Sai: Always ensure you have golden truth data as a reference. We’ve shown only a few metrics, but there are many others to consider. You don’t need to implement all of them-discuss with your team and identify the most important ones for your use case.

For example, if faithfulness is critical, you’ll want to prevent hallucinations. Similarly, correctness and similarity checks can help-if an answer has 80% similarity to the expected response, that might be acceptable.

Always take a holistic evaluation approach rather than relying entirely on an LLM. Different models may generate varying outputs, and switching between them could introduce inconsistencies.
Even when generating test data, ensure human intervention for validation before feeding it into the models. This helps capture and measure the right evaluation metrics effectively.

How is a vector database designed and what are the components involved in it?

Srinivasan: Our sample query utilizes an in-memory vector database. Many vector databases are available, but one I’ve worked with extensively is Pinecone.

It offers excellent guidance on database design.
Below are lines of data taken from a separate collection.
(** The same for a parser that must reach the end of the input. *)
Definition parses_end {A} (m : M Z StorageError A) (bytes : list byte) (a : A) : Prop :=
  ∀ pre, input = pre ++ bytes → (m (len pre)).1 = Ok a.

Lemma parses_bind_end {A B} (m : M Z StorageError A) (k : A → M Z StorageError B)
    b1 b2 a b :
  parses m b1 a → parses_end (k a) b2 b → parses_end (m ≫= k) (b1 ++ b2) b.
Proof.
  intros Hm Hk pre H. rewrite bind_run, (Hm pre b2) by done.
  apply Hk. by rewrite H, <-app_assoc.
Qed.

Lemma parses_lift {A B} (r : res StorageError A) (k : A → M Z StorageError B) bytes a b :
  r = Ok a → parses (k a) bytes b → parses (lift r ≫= k) bytes b.
Proof. intros -> Hk pre post H. rewrite bind_lift_ok. by apply Hk with post. Qed.

Lemma parses_take bytes : parses (cur_take input (len bytes)) bytes bytes.
Proof.
  intros pre post H. unfold cur_take.
  assert (len input = len pre + len bytes + len post) by (rewrite H, !len_app; lia).
  pose proof (len_nonneg post).
  rewrite !bool_decide_false by lia. rewrite len_app. do 2 f_equal.
  unfold len. rewrite !Nat2Z.id, H, drop_app_length. apply take_app_length.
Qed.

Lemma parses_u32 z : 0 ≤ z ≤ u32_max → parses (take_u32 input) (to_le_bytes 4 z) z.
Proof.
  intros Hz. unfold take_u32. rewrite <-(app_nil_r (to_le_bytes 4 z)).
  eapply parses_bind; [|].
  - replace 4 with (len (to_le_bytes 4 z)) by (unfold len; by rewrite length_to_le_bytes).
    apply parses_take.
  - rewrite from_to_le_bytes by (unfold u32_max in Hz; simpl; lia). apply parses_ret.
Qed.

Lemma parses_u64 z : is_u64 z → parses (take_u64 input) (to_le_bytes 8 z) z.
Proof.
  intros Hz. unfold take_u64. rewrite <-(app_nil_r (to_le_bytes 8 z)).
  eapply parses_bind; [|].
  - replace 8 with (len (to_le_bytes 8 z)) by (unfold len; by rewrite length_to_le_bytes).
    apply parses_take.
  - rewrite from_to_le_bytes by (unfold is_u64, u64_max in Hz; simpl; lia). apply parses_ret.
Qed.


Lemma parses_count z :
  0 ≤ z ≤ MAX_ENTRY_COUNT → parses (read_count input) (to_le_bytes 4 z) z.
Proof.
  intros Hz. unfold MAX_ENTRY_COUNT in Hz. unfold read_count.
  rewrite <-(app_nil_r (to_le_bytes 4 z)).
  eapply parses_bind; [apply parses_u32; unfold u32_max; lia|].
  eapply parses_lift; [by rewrite try_from_ok by (unfold usize_max, u64_max; lia)|].
  rewrite bool_decide_false by (unfold MAX_ENTRY_COUNT; lia). apply parses_ret.
Qed.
I recommend exploring Pinecone’s resources for insights into building an efficient vector database.

Can we create agents that can be used to do all the repetitive tasks and handle the workload so that, as a QA, I can overlook the final reports?
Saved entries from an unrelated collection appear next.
Definition moved_directories (from : str) (t : FileTree) : list str :=
  filter (λ path, path = from ∨ starts_with (from ++ "/") path = true)
    (btree_set_iter (directories t)).
Definition moved_files (from : str) (t : FileTree) : list (str * list byte) :=
  filter (λ kv, starts_with (from ++ "/") kv.1 = true) (btree_iter (files t)).

(** The two loops that move a directory. *)
Definition move_subtree (from to : str) (t : FileTree) : FileTree :=
  mk_tree
    (foldl (λ fs kv, <[rebased kv.1 from to := kv.2]> (delete kv.1 fs)) (files t)
       (moved_files from t))
    (foldl (λ ds path, {[rebased path from to]} ∪ ds ∖ {[path]}) (directories t)
       (moved_directories from t)).

Definition bm_storage_rename (from to : str) : Bm () :=
  if bool_decide (from = to) then mret ()
  else
    previous ← gets bm_tree;
    if tree_exists previous to then throw (AlreadyExists to)
    else if match strip_prefix from to with
            | Some suffix => starts_with "/" suffix
            | None => false
            end
    then throw InvalidPath
    else
      add_parents (parent to);;
      p ← gets id;
      match files (bm_tree p) !! from with
      | Some data =>
          tree_update (λ t, insert_file to data (mk_tree (delete from (files t)) (directories t)));;
          commit previous
      | None =>
          if negb (bool_decide (from ∈ directories (bm_tree p))) then throw (NotFound from)
          else
            tree_update (move_subtree from to);;
            commit previous
      end.

Definition bm_storage_exists (path : str) : Bm bool :=
  gets (λ p, tree_exists (bm_tree p) path).

(** [add_parents] and [insert] for every initial file. *)
Definition install_file (file : InitialFile) : Bm () :=
  add_parents (parent (if_path file));;
  tree_update (insert_file (if_path file) (if_data file)).

(** [new]: restore the tree from the device if there is one, install the initial
    files when it is empty. *)
Definition bm_new (hw : H) (counter_frequency : Z) (initial_files : list InitialFile)
    (block : option D) : res Error BareMetalPlatform :=
  '(persistence, restored) ←
    match block with
    | Some device =>
        '(store, restored) ← map_err storage_error (store_open device);
        Ok (Some store, restored)
    | None => Ok (None, None)
    end;
  let '(started, hw) := hw_counter hw in
  let platform := mk_bm hw (default tree_default restored) persistence started
                    counter_frequency in
  if bool_decide (files (bm_tree platform) = ∅) && bool_decide (directories (bm_tree platform) = ∅)
  then
    match (for_each install_file initial_files;; persist) platform with
    | (Ok _, platform) => Ok platform
    | (Err e, _) => Err e
    | (Panic, _) => Panic
    end
  else Ok platform.

Definition on_hw {A} (m : M H Error A) : Bm A := zoom bm_hw set_hw m.
Definition pure_hw {A} (f : H → A * H) : M H Error A := λ h, let '(a, h) := f h in (Ok a, h).

Definition bm_monotonic_millis : Bm Z :=
  p ← gets id;
  counter ← on_hw (pure_hw hw_counter);
  if bool_decide (bm_frequency p = 0) then lift Panic
  else mret (saturating_mul64 (saturating_sub counter (bm_started p)) 1000 / bm_frequency p).

Definition bm_fill_random (output : list byte) : Bm (list byte) :=
  on_hw (λ h, match hw_entropy output h with
              | Some (r, h) => (map_err Io r, h)
              | None =>
                  match hw_random output h with
                  | (Some bytes, h) => (Ok bytes, h)
                  | (None, h) => (Err (Unsupported
                      "no cryptographically secure entropy device is available"), h)
                  end
              end).

(** A network call gets the start counter and the frequency. *)
Definition on_net {A} (m : Z → Z → M H Error A) : Bm A :=
  p ← gets id;
  on_hw (m (bm_started p) (bm_frequency p)).

#[export] Instance BareMetal_Platform : Platform BareMetalPlatform := {|
  console_write text := on_hw (hw_console_write text);
  console_read_line prompt secret := on_hw (hw_console_read_line prompt secret);
  console_clear := on_hw hw_console_clear;
  storage_read := bm_storage_read;
  storage_write := bm_storage_write;
  storage_list := bm_storage_list;
  storage_create_dir_all := bm_storage_create_dir_all;
  storage_remove := bm_storage_remove;
  storage_rename := bm_storage_rename;
  storage_exists := bm_storage_exists;
  monotonic_millis := bm_monotonic_millis;
  fill_random := bm_fill_random;
  system_info _ := {| si_name := "AFOS"; si_version := "0.2.0";
                      si_platform := "Limine bare metal"; si_architecture := hw_architecture |};
  poll_cancel p := let '(b, h) := hw_poll_cancel (bm_hw p) in (b, set_hw h p);
  net_status := on_net hw_net_status;
  net_connect host port := on_net (λ s f, hw_net_connect s f host port);
  net_send handle data := on_net (λ s f, hw_net_send s f handle data);
  net_recv handle out := on_net (λ s f, hw_net_recv s f handle out);
  net_close handle := on_net (λ s f, hw_net_close s f handle) |}.
End platform.
Arguments BareMetalPlatform : clear implicits.

(** ** Well-formed trees *)
Definition in_tree (t : FileTree) (p : str) : Prop :=
  p ∈ directories t ∨ is_Some (files t !! p).

(** The parent of everything in the tree is a directory of it, and no path is both a
    file and a directory. *)
Record tree_wf (t : FileTree) : Prop := {
  wf_parent p : in_tree t p → p ≠ "" ∧ (parent p = "" ∨ parent p ∈ directories t);
  wf_disjoint p : p ∈ directories t → files t !! p = None }.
Srinivasan: One area that often lacks validation is report analysis. In CI, we run numerous tasks frequently, and someone has to manually check failures and investigate what went wrong, especially in APM server logs.

A useful solution could be a reporting agent that analyzes APM logs, identifies patterns, and, if needed, performs a Google search to interpret specific errors. This would significantly reduce manual effort in diagnosing Appium-related issues.

Sai: Another possibility is an agent integrated with JIRA that can extract relevant details and draft test cases. While it may not be entirely accurate, it could handle around 50% of the work, giving testers a solid starting point.

You can then review, refine, and adjust the scenarios as needed. This is a great example of how these tools can save time-rather than replacing jobs, they enhance efficiency.

What are the best practices for testing applications to handle bias and ethical concerns?

Srinivasan: Observability is key. Based on our consulting experience, one of the best practices is closely monitoring system behavior, particularly regarding ethical and bias concerns.
As testers, we might unintentionally introduce bias, which is problematic. We often assume everything is fine before deployment, but real users may interact with the system in unexpected ways.

Understanding how users engage with your application is becoming more critical than ever. In agentic applications, interpreting user instructions correctly while delivering accurate responses is essential.

However, there’s always a risk of altering the intended meaning. Tracking a wide range of instructions and monitoring real-world usage helps build confidence, though perfection isn’t achievable. Instead, the goal is to ensure fairness and reliability across numerous interactions.